Figure 2.

The GPS system is suitable for analyzing protein-protein interactions of the soluble SEC11^Δ149. A, Diploid yeast expressing ^OST4pSEC11-CubPLV or ^OST4pSEC11^Δ149-CubPLV as bait and a NubG-X fusion of SYP121 and the controls (negative, NubG; positive, NubI) as prey were spotted onto different media as indicated. Growth on CSM_−LTUM was used to verify the presence of both bait and prey vectors in the diploid yeast. Growth on CSM_−LTUMAH was used to verify interaction, and additions of different concentrations of Met were used to suppress bait expression as a test for interaction strength.
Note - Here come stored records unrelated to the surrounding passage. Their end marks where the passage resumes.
(** The transfer a chunk belongs to: the active one, or a new one that replaces
    it. *)
Definition stage_transfer (rx : SnapshotReceiver) (fault : option IoFault) (identity : SnapshotTransferId)
    (descriptor : SnapshotDescriptor) (offset : N) : Receive ActiveTransfer :=
  match rx_active rx with
  | Some active =>
      if at_identity active ==? identity then
        reject_if (negb (at_descriptor active ==? descriptor))
          "snapshot descriptor changed within one transfer";;
        Done active
      else
        reject_if (negb (offset =? 0)) "new snapshot transfer must begin at offset zero";;
        let newer := (st_term (at_identity active) <? st_term identity)
          || ((st_term identity =? st_term (at_identity active))
              && (st_leader_id identity =? st_leader_id (at_identity active))
              && (st_incarnation identity =? st_incarnation (at_identity active))
              && (st_sequence (at_identity active) <? st_sequence identity)) in
        reject_if (negb newer
                   || (last_included_index (metadata descriptor)
                       <? last_included_index (metadata (at_descriptor active))))
          "snapshot transfer identity is stale";;
        refuse_if (fault ==? Some OpenFails) ReceiveIo;;
        Done (mkActiveTransfer identity descriptor [] 0 None)
  | None =>
      reject_if (negb (offset =? 0)) "new snapshot transfer must begin at offset zero";;
      refuse_if (fault ==? Some OpenFails) ReceiveIo;;
      Done (mkActiveTransfer identity descriptor [] 0 None)
  end.

(** [file.write_all(bytes)] at the offset, or a prefix of it. *)
Definition write_file (file : Bytes) (offset : N) (data : Bytes) : Bytes :=
  take (N.to_nat offset) file ++ data ++ drop (N.to_nat offset + length data) file.

(** The chunk itself: compared with what was staged, or written. *)
Definition stage_write (active : ActiveTransfer) (fault : option IoFault) (offset : N) (chunk : Bytes) :
    Receive unit * ActiveTransfer :=
  if fault ==? Some SeekFails then (Refused ReceiveIo, active) else
  if offset <? at_next_offset active then
    if (fault ==? Some ReadFails) || (len64 (at_file active) <? offset + len64 chunk)
    then (Refused ReceiveIo, active) else
    (reject_if (negb (slice offset (offset + len64 chunk) (at_file active) ==? chunk))
       "duplicate snapshot chunk differs", active)
  else
    match fault with
    | Some (WriteFails written) =>
        (Refused ReceiveIo,
         active <| at_file := write_file (at_file active) offset (take (N.to_nat written) chunk) |>)
    | Some SyncFails =>
        (Refused ReceiveIo, active <| at_file := write_file (at_file active) offset chunk |>)
    | _ => (Done tt, active <| at_file := write_file (at_file active) offset chunk |>
                            <| at_next_offset := at_next_offset active + len64 chunk |>)
    end.

(** The complete image, once every byte is there. *)
Definition stage_complete (active : ActiveTransfer) (fault : option IoFault)
    (descriptor : SnapshotDescriptor) : Receive unit * ActiveTransfer :=
  if (at_next_offset active =? total_len descriptor) && is_none (at_complete active) then
    if fault ==? Some ReadFails then (Refused ReceiveIo, active) else
    let complete := take (N.to_nat (total_len descriptor + 1)) (at_file active) in
    if negb (len64 complete =? total_len descriptor)
       || negb (sha256_digest complete ==? sha256 descriptor)
    then (Refused (ReceiveRejected "complete transfer checksum or length mismatch"), active) else
    match image_decode complete with
    | IoErr _ e => (Refused (ReceiveRejected e), active)
    | IoOk image =>
        if negb (si_descriptor image ==? descriptor)
        then (Refused (ReceiveRejected "transfer descriptor differs from snapshot content"), active)
        else (Done tt, active <| at_complete := Some image |>)
    end
  else (Done tt, active).

(** [SnapshotReceiver::stage_inner] *)
Definition stage_inner (rx : SnapshotReceiver) (fault : option IoFault) (identity : SnapshotTransferId)
    (descriptor : SnapshotDescriptor) (offset : N) (chunk : Bytes) (minimum_index : LogIndex)
    (voters : list NodeId) (installed : option SnapshotImage) (core_authorized : bool) :
    Receive StagedChunk * SnapshotReceiver :=
  if rx_poisoned rx then (Refused ReceiveIo, rx) else
  match stage_checks identity descriptor offset chunk minimum_index voters installed core_authorized with
  | Panicked => (Panicked, rx)
  | Refused e => (Refused e, rx)
  | Done (Some staged) => (Done staged, rx)
  | Done None =>
      match stage_transfer rx fault identity descriptor offset with
      | Panicked => (Panicked, rx)
      | Refused ReceiveIo => (Refused ReceiveIo, mkReceiver (rx_active rx) true)
      | Refused e => (Refused e, rx)
      | Done active =>
          if at_next_offset active <? offset
          then (Refused (ReceiveRejected "snapshot chunk gap"), mkReceiver (Some active) false) else
          let '(result, active) :=
            match stage_write active fault offset chunk with
            | (Done _, active) => stage_complete active fault descriptor
            | failed => failed
            end in
          match result with
          | Done _ =>
              (Done (mkStagedChunk (at_next_offset active) (is_some (at_complete active))),
               mkReceiver (Some active) false)
          | Refused ReceiveIo => (Refused ReceiveIo, mkReceiver (Some active) true)
          | Refused e => (Refused e, mkReceiver (Some active) false)
          | Panicked => (Panicked, mkReceiver (Some active) false)
          end
      end
  end.

(** [SnapshotReceiver::stage_chunk] and [SnapshotReceiver::stage_authorized_chunk] *)
Definition stage_chunk (rx : SnapshotReceiver) fault identity descriptor offset chunk minimum_index voters installed :=
  stage_inner rx fault identity descriptor offset chunk minimum_index voters installed false.
Definition stage_authorized_chunk (rx : SnapshotReceiver) fault identity descriptor offset chunk minimum_index voters
    installed :=
  stage_inner rx fault identity descriptor offset chunk minimum_index voters installed true.

(** [SnapshotReceiver::completed] *)
Definition completed (rx : SnapshotReceiver) (identity : SnapshotTransferId) : option SnapshotImage :=
  if rx_poisoned rx then None else
  active ← option_filter (fun active => eqb (at_identity active) identity) (rx_active rx);
  at_complete active.

(** [SnapshotReceiver::cancel] *)
Definition receiver_cancel (rx : SnapshotReceiver) (fault : option IoFault) (identity : SnapshotTransferId) :
    Receive bool * SnapshotReceiver :=
  if rx_poisoned rx then (Refused ReceiveIo, rx) else
  match option_filter (fun active => eqb (at_identity active) identity) (rx_active rx) with
  | None => (Done false, rx)
  | Some _ => if is_some fault then (Refused ReceiveIo, mkReceiver (rx_active rx) true)
              else (Done true, mkReceiver None false)
  end.
(** [SnapshotReceiver::cancel_active] *)
Definition cancel_active (rx : SnapshotReceiver) (fault : option IoFault) : Receive unit * SnapshotReceiver :=
  if rx_poisoned rx then (Refused ReceiveIo, rx) else
  match rx_active rx with
  | Some active =>
      match receiver_cancel rx fault (at_identity active) with
      | (Done _, rx) => (Done tt, rx)
      | (Refused e, rx) => (Refused e, rx)
      | (Panicked, rx) => (Panicked, rx)
      end
  | None => (Done tt, rx)
  end.

(** ** The frame *)

Lemma of_io_Done {A} (r : Io A) a : of_io r = Done a <-> r = IoOk a.
Proof. destruct r; cbn; naive_solver. Qed.
Lemma or_invalid_Ok {A} (r : Result A) a : or_invalid r = IoOk a <-> r = Ok a.
Proof. destruct r; cbn; naive_solver. Qed.

Lemma limited_writes_Ok limit written buffers body :
  limited_writes limit written buffers = IoOk body ->
  body = written ++ concat buffers /\ (len64 written <= limit -> len64 body <= limit).
Proof.
  revert written. induction buffers as [|buffer buffers IH]; intros written; cbn [limited_writes concat].
  - intros [= <-]. by rewrite app_nil_r.
  - intros E. apply Io_bind_Ok in E as (w & Ew & E). unfold limited_write in Ew.
    destruct (N.ltb_spec (saturating_sub limit (len64 written)) (len64 buffer)) as [|Hle]; [done|].
    injection Ew as <-. apply IH in E as [-> Hb]. rewrite <- app_assoc. split; [done|].
    intros Hl. rewrite app_assoc. apply Hb. rewrite len64_app. unfold saturating_sub in Hle. lia.
Qed.
Lemma limited_writes_error limit written buffers k e :
  limited_writes limit written buffers = IoErr k e ->
  (k, e) = (InvalidInput, "snapshot serialization exceeds configured byte bound"%string).
Proof.
  revert written. induction buffers as [|buffer buffers IH]; intros written; cbn [limited_writes]; [done|].
  unfold limited_write. case_match; [by intros [= <- <-]|]. apply IH.
Qed.
(** A body within the bound is written whole. *)
Lemma limited_writes_fit limit written buffers :
  len64 written + len64 (concat buffers) <= limit ->
  limited_writes limit written buffers = IoOk (written ++ concat buffers).
Proof.
  revert written. induction buffers as [|buffer buffers IH]; intros written Hl; cbn [limited_writes concat] in *.
  - by rewrite app_nil_r.
  - rewrite len64_app in Hl. unfold limited_write, saturating_sub.
    rewrite (proj2 (N.ltb_ge _ _)) by lia. cbn [mbind Io_bind]. rewrite IH by (rewrite len64_app; lia).
    by rewrite <- app_assoc.
Qed.

Lemma slice_app_l {A} n (l1 l2 : list A) : len64 l1 = n -> slice 0 n (l1 ++ l2) = l1.
Proof.
  unfold slice, len64. intros <-. rewrite N.sub_0_r, Nat2N.id. cbn [N.to_nat drop]. by rewrite drop_0, take_app_length.
Qed.
Lemma slice_mid {A} a b (l1 l2 l3 : list A) :
  len64 l1 = a -> len64 l2 = b - a -> slice a b (l1 ++ l2 ++ l3) = l2.
Proof.
  unfold slice, len64. intros <- Hb. rewrite Nat2N.id, drop_app_length.
  rewrite <- Hb, Nat2N.id. by rewrite take_app_length.
Qed.
Lemma slice_all {A} (l : list A) n : slice n (len64 l) l = drop (N.to_nat n) l.
Proof. unfold slice, len64. rewrite take_ge; [done|]. rewrite length_drop. lia. Qed.

Context `{!Sha256Laws, !PayloadLaws}.

Definition version_of (metadata : SnapshotMetadata) : N := if is_some (sm_membership metadata) then 2 else 1.
(* ===== verification/AppliedFacts.v ===== *)
(** * What the durable application promises

    The interface an engine implements for the application store, with the
    log-structured store as its instance; the cells of a state and their
    decoding; committed ranges, which become visible only together with an
    engine that stores them; and recovery. *)
From S2P Require Import Prelude Quorum Membership MembershipProtocol Types Node Step Store Disk.
From S2P Require Import Bloom Codec Merge Table TableFacts Lsm LsmView LsmSafe LsmRefine.
From S2P Require Import Application ApplicationFacts ApplicationSafe ApplicationLog SnapshotImage AppliedStore.
Local Open Scope N_scope.
Local Open Scope raft_scope.

(** ** The engine interface *)

(** The contents of an engine. *)
Abbreviation View := (Bytes -> option Bytes).

(** What a [StateStore] promises: [engine_holds e a v], a healthy engine with
    the contents [v] at the applied index [a]; [engine_failed e a v a' v'], a
    handle that must be reopened, over data that reopens to one of the two. *)
Class StateStoreLaws (E : Type) `{StateStore E} : Type := {
  engine_holds : E -> N -> View -> Prop;
  engine_failed : E -> N -> View -> N -> View -> Prop;
  holds_index : forall e a v, engine_holds e a v -> engine_applied e = a;
  scan_law : forall e a v, engine_holds e a v ->
    post engine_scan
      (fun rows e' => e' = e /\ NoDup rows.*1 /\ forall k x, (k, x) ∈ rows <-> v k = Some x)
      (fun e' => e' = e) e;
  commit_law : forall e a v first index changes, engine_holds e a v -> a < index -> index <= u64_max ->
    post (engine_commit first index changes)
      (fun _ e' => checked_add a 1 = Some first /\ engine_holds e' index (put_all changes v))
      (fun e' => e' = e \/ engine_failed e' a v index (put_all changes v)) e;
  install_law : forall e a v index cells, engine_holds e a v -> index <= u64_max ->
    post (engine_install index cells)
      (fun _ e' => engine_holds e' index (put_all cells (fun _ => None)))
      (fun e' => e' = e \/ engine_failed e' a v index (put_all cells (fun _ => None))) e;
  flush_law : forall e a v, engine_holds e a v ->
    post engine_flush (fun _ e' => engine_holds e' a v) (fun e' => engine_failed e' a v a v) e;
  maintain_law : forall e a v, engine_holds e a v ->
    post engine_maintain (fun _ e' => engine_holds e' a v) (fun e' => engine_failed e' a v a v) e;
}.

(** The log-structured store is an engine. *)
#[export] Instance lsm_engine `{Formats} : StateStore LsmStore := {|
  engine_applied := applied_index;
  engine_scan := Scan;
  engine_commit := Commit;
  engine_install := Install;
  engine_flush := Flush;
  engine_maintain := Maintain;
  engine_statistics := fun s => _ ← statistics s; IoOk tt;
|}.
#[export] Instance lsm_engine_laws `{Fmt : Formats} `{Laws : !FormatLaws} : StateStoreLaws LsmStore.
Proof.
  refine (Build_StateStoreLaws LsmStore _ holds failed _ _ _ _ _ _).
  - intros e a v [[Ha _] _]. exact Ha.
  - intros e a v [Hs Hp]. destruct (scan_correct e a v Hs Hp) as (rows & Hsorted & Hrows & E).
    unfold post, engine_scan, lsm_engine. rewrite E. destruct (_ <? _); [done|]. split; [done|]. split; [|done].
    clear E Hrows. induction Hsorted as [|[k x] rows Hs' IH HF]; [constructor|]. rewrite fmap_cons. apply list.NoDup_cons.
    split; [|done]. intros ([k' x'] & E & Hin)%list_elem_of_fmap. cbn in E. subst k'.
    rewrite List.Forall_forall in HF. apply list_elem_of_In in Hin. specialize (HF _ Hin). unfold key_before in HF.
    cbn in HF. by apply key_lt_irrefl in HF.
  - intros e a v first index changes Hh Hlt Hmax.
    eapply post_mono; [exact (commit_spec e a v first index changes Hh Hmax)| |intros e' He; exact He].
    intros [] e' Hq; [exact Hq|]. destruct Hq as (_ & -> & _). lia.
  - intros e a v index cells Hh Hmax. exact (install_spec e a v index cells Hh Hmax).
  - intros e a v Hh. eapply post_mono; [exact (flush_spec e a v Hh)| |intros e' He; exact He]. intros _ e' [Hf _]. exact Hf.
  - intros e a v Hh. exact (maintain_spec e a v Hh).
Qed.
Lemma decode_source v s identity term rows source app t :
  storable s -> (last_applied s <> 0 -> term <> 0) -> stored v s identity term ->
  NoDup rows.*1 -> (forall k x, (k, x) ∈ rows <-> v k = Some x) ->
  decode_cells rows (last_applied s) source = IoOk (app, t) -> app = s /\ stored v s source t.
Proof using Cells.
  intros Hs Hterm Hst Hn Hrows E. pose proof (decode_kept v s identity term rows Hs Hterm Hst Hn Hrows) as Hd.
  destruct (decide (last_applied s = 0)) as [Hz|Hpos].
  - pose proof Hs as [Hv Hvals _]. rewrite Hz in Hd. assert (Eq : decode_cells rows 0 source = decode_cells rows 0 identity) by done.
    rewrite Hz, Eq, Hd in E. injection E as <- <-. split; [done|]. by eapply stored_zero.
  - destruct (decode_identity _ _ _ _ _ _ Hpos Hd E) as [-> Er]. rewrite (proj2 (N.eqb_neq _ _) Hpos) in Er.
    by injection Er as -> ->.
Qed.

Lemma engine_install_full identity term s (o : @Opening Eng) e a v cells u o' :
  storable s -> last_applied s <> 0 -> op_engine o = Some e -> engine_holds e a v ->
  full_cells s identity term = Done cells ->
  on_opened_engine (engine_install (last_applied s) cells) o = (Done u, o') ->
  op_files o' = op_files o /\ op_node o' = op_node o
  /\ exists e' v', op_engine o' = Some e' /\ engine_holds e' (last_applied s) v' /\ stored v' s identity term.
Proof using All.
  intros [Hv Hvals _] Hpos He Hh Hc. unfold on_opened_engine. rewrite He.
  destruct (full_cells_ok s identity term Hv Hvals Hpos) as (cells' & Hc' & Hst). rewrite Hc in Hc'. injection Hc' as <-.
  pose proof (install_law e a v (last_applied s) cells Hh (av_applied s Hv)) as Hi. unfold post in Hi.
  destruct (engine_install (last_applied s) cells e) as [[x|k m] e']; [|done]. intros [= _ <-].
  split; [done|]. split; [done|]. eexists _, _. split; [done|]. split; [exact Hi|done].
Qed.

(** What [open_engine] leaves: the state it returns, stored under the identity
    it was asked for. *)
Record opened (identity : ApplicationIdentity) (s0 s app : StateMachine) (t : Term) (o o' : @Opening Eng) : Prop := {
  on_state : storable app;
  on_files : op_files o' = op_files o;
  on_node : restore_applied_watermark (op_node o) (last_applied app) t = inr (op_node o');
  on_origin : (last_applied s < snapshot_index (op_node o) /\ app = s0)
    \/ (app = s /\ log_term (op_node o) (last_applied s) = Some t
        /\ replay_log (N.to_nat (last_applied s - snapshot_index (op_node o))) (op_node o)
             (snapshot_index (op_node o) + 1) s0 = Done s);
  on_engine_state : exists e v, op_engine o' = Some e /\ engine_holds e (last_applied app) v /\ stored v app identity t;
}.

Lemma scan_opened (o : @Opening Eng) e a v rows o1 :
  op_engine o = Some e -> engine_holds e a v -> on_opened_engine engine_scan o = (Done rows, o1) ->
  o1 = o /\ NoDup rows.*1 /\ forall k x, (k, x) ∈ rows <-> v k = Some x.
Proof.
  intros He Hh. unfold on_opened_engine. rewrite He. pose proof (scan_law e a v Hh) as Hs. unfold post in Hs.
  destruct (engine_scan e) as [[r|k m] e']; [|done]. intros [= <- <-]. destruct Hs as (-> & Hn & Hr).
  split; [|done]. destruct o. cbn in He. by rewrite He.
Qed.

Lemma cells_identity_ok identity a rows source : cells_identity identity false a rows = IoOk source -> source = identity.
Proof. by intros [= <-]. Qed.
Diploid yeast was dropped at 1.0 and 0.1 OD₆₀₀ in each case. Incubation time was 24 h on CSM_−LTUM and 72 h on CSM_−LTUMAH. B, Diploid yeast expressing Exg2 GPI signal peptide-fused ^Exg2pSEC11-CubPLV and ^Exg2pGPI-SEC11^Δ149-CubPLV as bait, with NubG-SYP121 fusion and the controls (negative, NubG; positive, NubI) as prey spotted onto different media as indicated. Growth was as in A. C, Immunoblot analysis of the diploid yeast carried out with commercial anti-HA antibody for the prey fusions and anti-VP16 antibody for the bait fusions. Ponceau S stains were used for blotting/loading control.